El mendigo era un ladrón

REDACCIÓN A CORUÑA

A CORUÑA

CARLOS LAMAS

Un joven se hacía pasar por un pedigüeño para que lo dejasen acceder a domicilios particulares, de los que se llevaba carteras y bolsos Cuatro coruñeses de buen corazón le abrieron la puerta de su casa. Daba pena, el pobre, con su aspecto bonachón. Tan joven (23 años) y ya mendigo. «Pasa, chaval», le decían antes de darle unos duros y algo de comer.

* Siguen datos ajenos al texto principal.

Lemma with_position_same st a d :
  dirs st !! a = Some d -> with_position st a (d_position d) = st.
Proof.
  intros H. rewrite (with_position_eq _ _ _ _ H).
  destruct st as [D R E]. simpl in *. f_equal.
  apply insert_id. rewrite H. now destruct d.
Qed.

(** C5. [Readdir(0)] queries the children of the directory in their order, in
    one call; when every query succeeds it returns one entry per child, for
    children of this package the children themselves; it leaves every
    directory of the store, so also the cursor of this one, as it was; and
    what it returns does not depend on where the cursor stands. *)
Theorem Readdir_zero_lists_all (st : state) (a : nat) (d : dir) :
  dirs st !! a = Some d ->
  dir_Readdir a 0 st = Stat_each (d_files d) st /\
  (forall infos st', dir_Readdir a 0 st = Ret ((infos, None), st') ->
     length infos = length (d_files d)) /\
  (forallb (pkg_node st) (d_files d) = true ->
     dir_Readdir a 0 st = Ret ((info_of <$> d_files d, None), st)) /\
  (forall r st', dir_Readdir a 0 st = Ret (r, st') ->
     dirs st' = dirs st /\ dirs st' !! a = Some d) /\
  (forall p, dir_Readdir a 0 (with_position st a p) =
     match dir_Readdir a 0 st with
     | Ret (r, st') => Ret (r, with_position st' a p)
     | Panic msg => Panic msg
     end).
Proof.
  intros Hd. rewrite (dir_Readdir_zero _ _ _ Hd). split; [reflexivity|].
  split; [|split; [|split]].
  - intros infos st'. apply Stat_each_length.
  - apply Stat_each_pkg.
  - intros r st' E. destruct (Stat_each_preserves _ _ _ _ E) as [Hdirs _].
    split; [exact Hdirs|]. now rewrite Hdirs.
  - intros p.
    rewrite (dir_Readdir_zero _ _ _ (with_position_lookup _ _ _ p Hd)).
    cbn [d_files]. rewrite (with_position_eq _ _ _ _ Hd), Stat_each_frame.
    destruct (Stat_each (d_files d) st) as [[r st']|msg] eqn:E; [|reflexivity].
    destruct (Stat_each_preserves _ _ _ _ E) as [Hdirs Hreaders].
    rewrite (with_position_eq st' a d) by now rewrite Hdirs.
    now rewrite Hdirs, Hreaders.
Qed.

Lemma Readdir_zero_lists_all_witness :
  let st := with_position testDir_state 0 3 in
  dir_Readdir 0 0 st = Ret ((info_of <$> testDir_files, None), st).
Proof.
  intros st.
  assert (Hd : dirs st !! 0%nat = Some (mkdir "foo" testDir_files 3))
    by (vm_compute; reflexivity).
  refine (proj1 (proj2 (proj2 (Readdir_zero_lists_all st 0 _ Hd))) _).
  vm_compute. reflexivity.
Defined.

Lemma index_inside {A} (l : list A) (k : Z) st :
  0 <= k < len l ->
  exists x, l !! Z.to_nat k = Some x /\ index l k st = Ret (x, st).
Proof.
  intros H. unfold index.
  destruct (Z.ltb_spec k 0); [lia|]. destruct (Z.leb_spec (len l) k); [lia|].
  simpl. destruct (l !! Z.to_nat k) as [x|] eqn:E.
  - now exists x.
  - apply lookup_ge_None in E. unfold len in *. lia.
Qed.

Lemma get_dir_Some st a d : dirs st !! a = Some d -> get_dir a st = Ret (d, st).
Proof. intros H. unfold get_dir. now rewrite H. Qed.

Lemma state_same_position st a d R E :
  dirs st !! a = Some d ->
  mkstate (<[a := mkdir (d_name d) (d_files d) (d_position d + len (@nil (option FileInfo)))]>
             (dirs st)) R E
  = mkstate (dirs st) R E.
Proof.
  intros Hd. f_equal. unfold len. simpl. rewrite Z.add_0_r.
  apply insert_id. rewrite Hd. now destruct d.
Qed.

(** The loop of [Readdir(count)], [count > 0], computes [next_page]. *)
Lemma Readdir_page_spec a n : forall done st d,
  dirs st !! a = Some d ->
  0 <= d_position d <= len (d_files d) ->
  Readdir_page a (done ++ replicate n None) (length done) n st
  = next_page st a d done n.
Proof.
  induction n as [|n IH]; intros done st d Hd Hpos; unfold next_page.
  - simpl. munfold. change (Z.of_nat 0) with 0. rewrite Z.add_0_r.
    destruct (Z.leb_spec (d_position d) (len (d_files d))); [|lia].
    rewrite (state_same_position st a d _ _ Hd). now destruct st.
  - cbn [Readdir_page]. rewrite (bind_Ret _ _ _ _ _ (get_dir_Some _ _ _ Hd)).
    destruct (Z.gtb_spec (d_position d) (len (d_files d) - 1)) as [Hend|Hin].
    + rewrite (bind_Ret _ _ _ _ _ (slice_prefix _ _ _)).
      rewrite drop_ge by (unfold len in *; lia). rewrite take_nil. simpl.
      rewrite app_nil_r.
      destruct (Z.leb_spec (d_position d + Z.of_nat (S n)) (len (d_files d))); [lia|].
      rewrite (state_same_position st a d _ _ Hd). now destruct st.
    + destruct (index_inside (d_files d) (d_position d) st ltac:(lia)) as (f & Hf & Hidx).
      rewrite (bind_Ret _ _ _ _ _ Hidx).
      rewrite (drop_S _ _ _ Hf). rewrite firstn_cons. cbn [Stat_each].
      destruct (Stat f st) as [[[stat err] st1]|msg] eqn:EStat;
        [|now rewrite !(bind_Panic _ _ _ _ EStat)].
      rewrite !(bind_Ret _ _ _ _ _ EStat).
      destruct (Stat_preserves _ _ _ _ EStat) as [Hd1 Hr1].
      cbn [replicate]. rewrite insert_at_end. destruct err as [e|].
      * rewrite <- app_assoc. rewrite (bind_Ret _ _ _ _ _ (slice_prefix _ _ _)).
        simpl. rewrite app_nil_r.
        rewrite <- Hd1. rewrite (state_same_position st1 a d _ _ ltac:(now rewrite Hd1)).
        now destruct st1.
      * assert (Hd1' : dirs st1 !! a = Some d) by now rewrite Hd1.
        rewrite (bind_Ret _ _ _ _ _ (get_dir_Some _ _ _ Hd1')).
        set (d' := mkdir (d_name d) (d_files d) (d_position d + 1)).
        set (st2 := mkstate (<[a := d']> (dirs st1)) (readers st1) (exts st1)).
        rewrite (bind_Ret _ _ _ _ _ (eq_refl : put_dir a d' st1 = Ret (tt, st2))).
        specialize (IH (done ++ [stat]) st2 d').
        rewrite length_app, Nat.add_1_r in IH.
        rewrite IH; [|apply lookup_insert_eq|simpl; lia].
        unfold next_page. simpl.
        replace (Z.to_nat (d_position d + 1)) with (S (Z.to_nat (d_position d))) by lia.
        unfold st2. rewrite (Stat_each_frame _ st1).
        destruct (Stat_each (take n (drop (S (Z.to_nat (d_position d))) (d_files d))) st1)
          as [[[infos err'] st3]|msg] eqn:E3;
          [|now rewrite (bind_Panic _ _ _ _ E3)].
        rewrite (bind_Ret _ _ _ _ _ E3).
        destruct (Stat_each_preserves _ _ _ _ E3) as [_ Hr3].
        rewrite <- app_assoc. simpl. f_equal. f_equal.
        -- f_equal. destruct err' as [e|]; [reflexivity|].
           replace (d_position d + 1 + Z.of_nat n) with (d_position d + Z.of_nat (S n)) by lia.
           reflexivity.
        -- rewrite insert_insert_eq, Hd1, Hr3. f_equal. f_equal. f_equal.
           unfold len. simpl. lia.
Qed.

El muy pillo se llevaba algo más. Aprovechaba la coyuntura para hurtar carteras. Pagará por ello: la policía lo ha detenido.

11 mar 2001 . Actualizado a las 06:00 h.

Muchos lo habrán visto pedir limosna en los barrios del Ventorrillo y el Agra del Orzán. Ninguno de ellos sospechaba que aquel pedigüeño, tan agradable en el trato, escondía alma de delincuente. Todos pensaban que estaba en la miseria, ninguno que era un miserable. F.J.N.H. son las iniciales del detenido, natural de Arteixo. Es el presunto autor de los hechos y, visto lo visto, también un presunto mendigo. De acción esporádica, entre su primer golpe y el último transcurrieron cinco meses. Todo empezó en agosto El 14 de agosto del pasado año se estrenó en un domicilio de la calle Rodrigo A. de Santiago. Al descuido, hurtó la cartera del vecino o vecina (no precisa sexos la nota policial) que le intentaba proporcionar ayuda. Satisfecho o precavido, no se sabe, decidió desaparecer del mapa delictivo. Reapareció el pasado 12 de febrero. El modus operandi fue similar. Algún buen samaritano que reside en la avenida de Finisterre lo invitó a su casa. Le dio la mano y el tipo se llevó, metafóricamente, su brazo. Un monedero fue su botín en esa ocasión. De nuevo se ocultó durante un tiempo. Pero la necesidad económica debió ser grande a finales del pasado mes. En tres jornadas actuó dos veces, interrumpiendo su cadencia habitual. Además, y contradiciendo uno de los puntos inviolables del manual del buen delincuente, decidió volver al lugar de los hechos. Regresó a la calle donde dio el primer golpe, Rodrigo A. de Santiago. Y no lo hizo una vez, sino un par de ellas. Los hurtos de los días 26 y 28 tuvieron como escenario sendas viviendas de esa vía. Se llevó, respectivamente, un bolso con dinero y una cartera con documentos y pasta. La policía nacional, que le seguía la pista desde agosto, lo pudo identificar y detener esta semana. Hasta entonces, sólo figuraba una detención en su ficha policial. F.J.N.H. está ahora a disposición judicial. Ahora son los samaritanos los que piden. Piden justicia.